Text from social media contain words and so we designed our SemD to compare the similarity

between two words. While humans can often interpret which meaning is intended, there exists no way,

as of yet, for computers to do this. For our approach to be feasible for massive scale, automated

toxicosurveillance it is important to consider a computational approximation to context. We

approximated context by weighting the different possible meanings of a word by how many times the

synonyms of that meaning appeared in our entire corpus. Thus “high” was taken to be more likely to

mean “intoxicated with marijuana” than “elevated in altitude” because words related to marijuana were

mentioned more frequently than words related to aviation.

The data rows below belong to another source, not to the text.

Lemma header_flat n key length_marker :
  array_key key -> flat_line (format_header n key None delimiter length_marker).
Proof.
  intro Hk.
  rewrite <- (app_nil_r (format_header n key None delimiter length_marker)).
  rewrite format_header_text.
  assert (Hb : Forall (fun x => ceq x NEWLINE = false)
                 (OPEN_BRACKET :: bracket_text n delimiter length_marker
                  ++ [CLOSE_BRACKET; COLON])).
  { constructor; [reflexivity|]. apply Forall_app. split; [|now repeat constructor].
    eapply Forall_impl; [|apply (bracket_text_chars n delimiter length_marker delimiter_ok)].
    intros y [_ Hy]. exact Hy. }
  destruct key as [k|]; cbn [array_key] in Hk.
  - destruct (key_pattern_wordish k Hk) as [Hne Hw].
    assert (Ev : is_valid_unquoted_key k = true).
    { unfold is_valid_unquoted_key, re_match_anchored. now rewrite Hk. }
    assert (Ek : encode_key k = k) by (unfold encode_key; now rewrite Ev).
    destruct k as [|c r]; [congruence|]. cbn [is_empty]. rewrite Ek. split.
    + inversion Hw as [|? ? Hc _]; subst. cbn [app]. now apply wordish_plain.
    + apply Forall_app. split; [|exact Hb].
      eapply Forall_impl; [|exact Hw]. intros y Hy. now apply wordish_plain.
  - cbn [app]. split; [reflexivity|exact Hb].
Qed.

End ListArrays.

(** A list array is read back item by item.  The lines that
    [encode_mixed_array_as_list_items] writes are scanned to a header line
    and the lines of the items; [parse_array_header_line] reads from the
    header line the key and the number of items; and the loop of
    [decode_list_array], started after the header line, returns the items in
    order, all lines consumed.  For each of the three delimiters, no key or
    an unquoted key that matches the key pattern in full, and items that are
    primitives that read back as tokens or mappings whose first field holds
    such a primitive and whose other fields hold primitives or, to any depth,
    mappings; the decoder runs with the encoder's indent, which is not zero,
    strict or not. *)
Theorem list_array_round_trip (items : list JsonValue) (key : option str)
  (eopts : ResolvedEncodeOptions) (dopts : ResolvedDecodeOptions) (array_depth : nat) :
  valid_delimiter (e_delimiter eopts) ->
  array_key key ->
  Forall (list_item_plain (e_delimiter eopts)) items ->
  e_indent eopts <> 0 ->
  d_indent dopts = e_indent eopts ->
  exists header_line pls header,
    scan_lines
      (w_lines (encode_mixed_array_as_list_items_with eopts (encode_list_item_value eopts)
                  key items (new_writer (e_indent eopts)) array_depth))
      1 (d_indent dopts) (d_strict dopts) = Ok (header_line :: pls, [])
    /\ parse_array_header_line (content header_line) DEFAULT_DELIMITER
       = Ok (Some (header, None))
    /\ h_key header = key
    /\ h_length header = Z.of_nat (length items)
    /\ h_fields header = None
    /\ forall fuel, 2 * length pls + length items + 2 < fuel ->
       exists start_line end_line,
         decode_list_array_loop fuel header
           {| c_lines := header_line :: pls; c_index := 1; c_blank_lines := [] |}
           (array_depth + 1) dopts [] None None
         = Ok (items, start_line, end_line,
               {| c_lines := header_line :: pls; c_index := 1 + length pls;
                  c_blank_lines := [] |}).
Proof.
  intros Hd Hk Hitems Hn Hind. set (delimiter := e_delimiter eopts) in *.
  rewrite Hind.
  assert (Htrees : Forall (list_item_tree delimiter) items).
  { eapply Forall_impl; [|exact Hitems]. intros item [H _]. exact H. }
  set (head := format_header (length items) key None delimiter (e_length_marker eopts)).
  set (rows := (array_depth, head) :: items_rows delimiter (array_depth + 1) items).
  assert (Hlines :
    w_lines (encode_mixed_array_as_list_items_with eopts (encode_list_item_value eopts)
               key items (new_writer (e_indent eopts)) array_depth)
    = map (render (repeat SPACE (e_indent eopts))) rows).
  { unfold encode_mixed_array_as_list_items_with.
    rewrite (encode_items_rows delimiter eopts (array_depth + 1) items _ eq_refl Htrees).
    reflexivity. }
  assert (Hflat : Forall (fun row => flat_line (snd row)) rows).
  { constructor; [now apply header_flat|].
    unfold items_rows. clear - Htrees.
    induction Htrees as [|item items Hitem _ IH]; [constructor|].
    cbn [flat_map]. apply Forall_app. split; [now apply item_rows_flat|exact IH]. }
  destruct (scan_rows (e_indent eopts) (d_strict dopts) Hn rows 1 Hflat)
    as (pls0 & Hscan & H2).
  unfold rows in H2. inversion H2 as [|? hl ? pls [Hc _] H2']; subst pls0.
  cbn [snd] in Hc.
  exists hl, pls,
    {| h_key := key; h_length := Z.of_nat (length items); h_delimiter := delimiter;
       h_fields := None; h_has_length_marker := marker_on (e_length_marker eopts) |}.
  split; [rewrite Hlines; exact Hscan|].
  split.
  { rewrite Hc. unfold head.
    rewrite <- (app_nil_r (format_header _ key None delimiter (e_length_marker eopts))).
    now rewrite (header_line_parsed delimiter Hd _ key _ [] Hk). }
  split; [reflexivity|]. split; [reflexivity|]. split; [reflexivity|].
  intros fuel Hfuel.
  destruct (list_array_loop_reads delimiter dopts
              {| h_key := key; h_length := Z.of_nat (length items); h_delimiter := delimiter;
                 h_fields := None; h_has_length_marker := marker_on (e_length_marker eopts) |}
              (array_depth + 1) items Hitems pls [] [] None None fuel
              {| c_lines := hl :: pls; c_index := 1; c_blank_lines := [] |} H2')
    as (s & e & Hloop).
  - unfold remaining. cbn [c_lines c_index skipn]. now rewrite app_nil_r.
  - exact I.
  - reflexivity.
  - exact Hfuel.
  - exists s, e. rewrite Hloop. reflexivity.
Qed.

Lemma list_array_round_trip_witness :
  exists header_line pls header,
    scan_lines
      (w_lines (encode_mixed_array_as_list_items_with
                  {| e_indent := 2; e_delimiter := COMMA; e_length_marker := None |}
                  (encode_list_item_value
                     {| e_indent := 2; e_delimiter := COMMA; e_length_marker := None |})
                  (Some (lit "rows"))
                  [JPrim (PInt 1); JObject [(lit "id", JPrim (PStr (lit "a: b")))]]
                  (new_writer 2) 0))
      1 2 true = Ok (header_line :: pls, [])
    /\ parse_array_header_line (content header_line) DEFAULT_DELIMITER
       = Ok (Some (header, None))
    /\ h_key header = Some (lit "rows")
    /\ h_length header
       = Z.of_nat (length [JPrim (PInt 1); JObject [(lit "id", JPrim (PStr (lit "a: b")))]])
    /\ h_fields header = None
    /\ forall fuel,
       2 * length pls
       + length [JPrim (PInt 1); JObject [(lit "id", JPrim (PStr (lit "a: b")))]] + 2 < fuel ->
       exists start_line end_line,
         decode_list_array_loop fuel header
           {| c_lines := header_line :: pls; c_index := 1; c_blank_lines := [] |}
           (0 + 1) {| d_indent := 2; d_strict := true |} [] None None
         = Ok ([JPrim (PInt 1); JObject [(lit "id", JPrim (PStr (lit "a: b")))]],
               start_line, end_line,
               {| c_lines := header_line :: pls; c_index := 1 + length pls;
                  c_blank_lines := [] |}).
Proof.
  apply (list_array_round_trip
           [JPrim (PInt 1); JObject [(lit "id", JPrim (PStr (lit "a: b")))]]
           (Some (lit "rows"))
           {| e_indent := 2; e_delimiter := COMMA; e_length_marker := None |}
           {| d_indent := 2; d_strict := true |} 0).
  - left. reflexivity.
  - reflexivity.
  - constructor; [|constructor; [|constructor]].
    + split; [|exact I]. simpl. reflexivity.
    + split; [|exact I]. apply tree_object.
      * repeat constructor. intros [].
      * constructor; [|constructor]. split; [left; reflexivity|]. split.
        -- apply tree_prim. intro H. discriminate H.
        -- intros p E _. cbn [snd] in E. inversion E. reflexivity.
  - discriminate.
  - reflexivity.
Defined.

(** An empty mapping in a list array is written as a lone hyphen, and the
    loop of [decode_list_array] does not take that line for an item, since it
    does not start with a hyphen and a space: wherever the cursor stands on
    such a line the loop stops and returns the items read so far, so the
    array comes back without the empty mapping and without the items after
    it. *)
Theorem empty_mapping_list_item_skipped (eopts : ResolvedEncodeOptions)
  (dopts : ResolvedDecodeOptions) (item_depth first_line : nat) :
  e_indent eopts <> 0 ->
  d_indent dopts = e_indent eopts ->
  exists pl,
    scan_lines
      (w_lines (encode_list_item_value eopts (JObject []) (new_writer (e_indent eopts))
                  item_depth))
      first_line (d_indent dopts) (d_strict dopts) = Ok ([pl], [])
    /\ depth pl = item_depth
    /\ forall fuel header cursor items start_line end_line,
       peek cursor = Some pl ->
       decode_list_array_loop (S fuel) header cursor item_depth dopts items start_line end_line
       = Ok (items, start_line, end_line, cursor).
Proof.
  intros Hn Hind. rewrite Hind.
  destruct (scan_rows (e_indent eopts) (d_strict dopts) Hn [(item_depth, LIST_ITEM_MARKER)]
              first_line) as (pls & Hscan & H2).
  { constructor; [|constructor]. split; [reflexivity|now repeat constructor]. }
  inversion H2 as [|? pl ? ? [Hc Hd] H2']; subst. inversion H2'; subst.
  cbn [fst snd] in Hc, Hd.
  exists pl. split; [exact Hscan|]. split; [exact Hd|].
  intros fuel header cursor items start_line end_line Hpeek.
  cbn [decode_list_array_loop]. rewrite Hpeek, Hc, Hd.
  rewrite Nat.ltb_irrefl, Nat.eqb_refl.
  change (startswith LIST_ITEM_MARKER LIST_ITEM_PREFIX) with false. cbn [andb].
  now destruct (at_end cursor || negb (Z.of_nat (length items) <? h_length header)%Z).
Qed.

Construction of Semantic Similarity Matrix

We constructed a semantic similarity matrix to summarize the semantic similarity between tweets.

Albeit potentially confusing, we follow the machine learning convention of labeling any quantification of

the semantic relationship between two entities as “semantic similarity”, no matter whether the entities

are meanings, words, or phrases.

Table S5 shows an example to explain the construction of a semantic similarity matrix. We follow the

convention in machine learning of referring to entries in a matrix using row and column coordinates

rather than x- and y- coordinates. The rows are indexed by the letter i and the columns by the letter j.

The semantic similarity matrix presents measurements of distance, albeit an abstract one. (If the

distance measure is scaled to take on values between 0 and 1, then similarity = 1 – distance.) The matrix

must, accordingly, be symmetric across the diagonal. The distance between tweet i and tweet j is the

same as the distance between tweet j and tweet i. The entries on the diagonal must be 1 because each

entry is most similar to itself. In our example, Tweet 4 is most similar to Tweet 1 and Tweet 3 is least

similar to Tweet 1.

We constructed our semantic similarity matrix such that the rows and the columns of the matrix are the

individual tweets. The entry in the ith row and jth column of the matrix corresponds to the semantic

similarity between the ith and jth tweets. The semantic similarity of a tweet was the average SemD of

all combinations of words created by taking one word from the one tweet and another word from the

other tweet.

Tweet 1 Tweet 2 Tweet 3 Tweet 4

Tweet 1 1 0.3 0.1 0.8

Tweet 2 0.3 1 0.2 0.3

Tweet 3 0.1 0.2 1 0.4

Tweet 4 0.8 0.3 0.4 1

Table S5. Example semantic similarity matrix.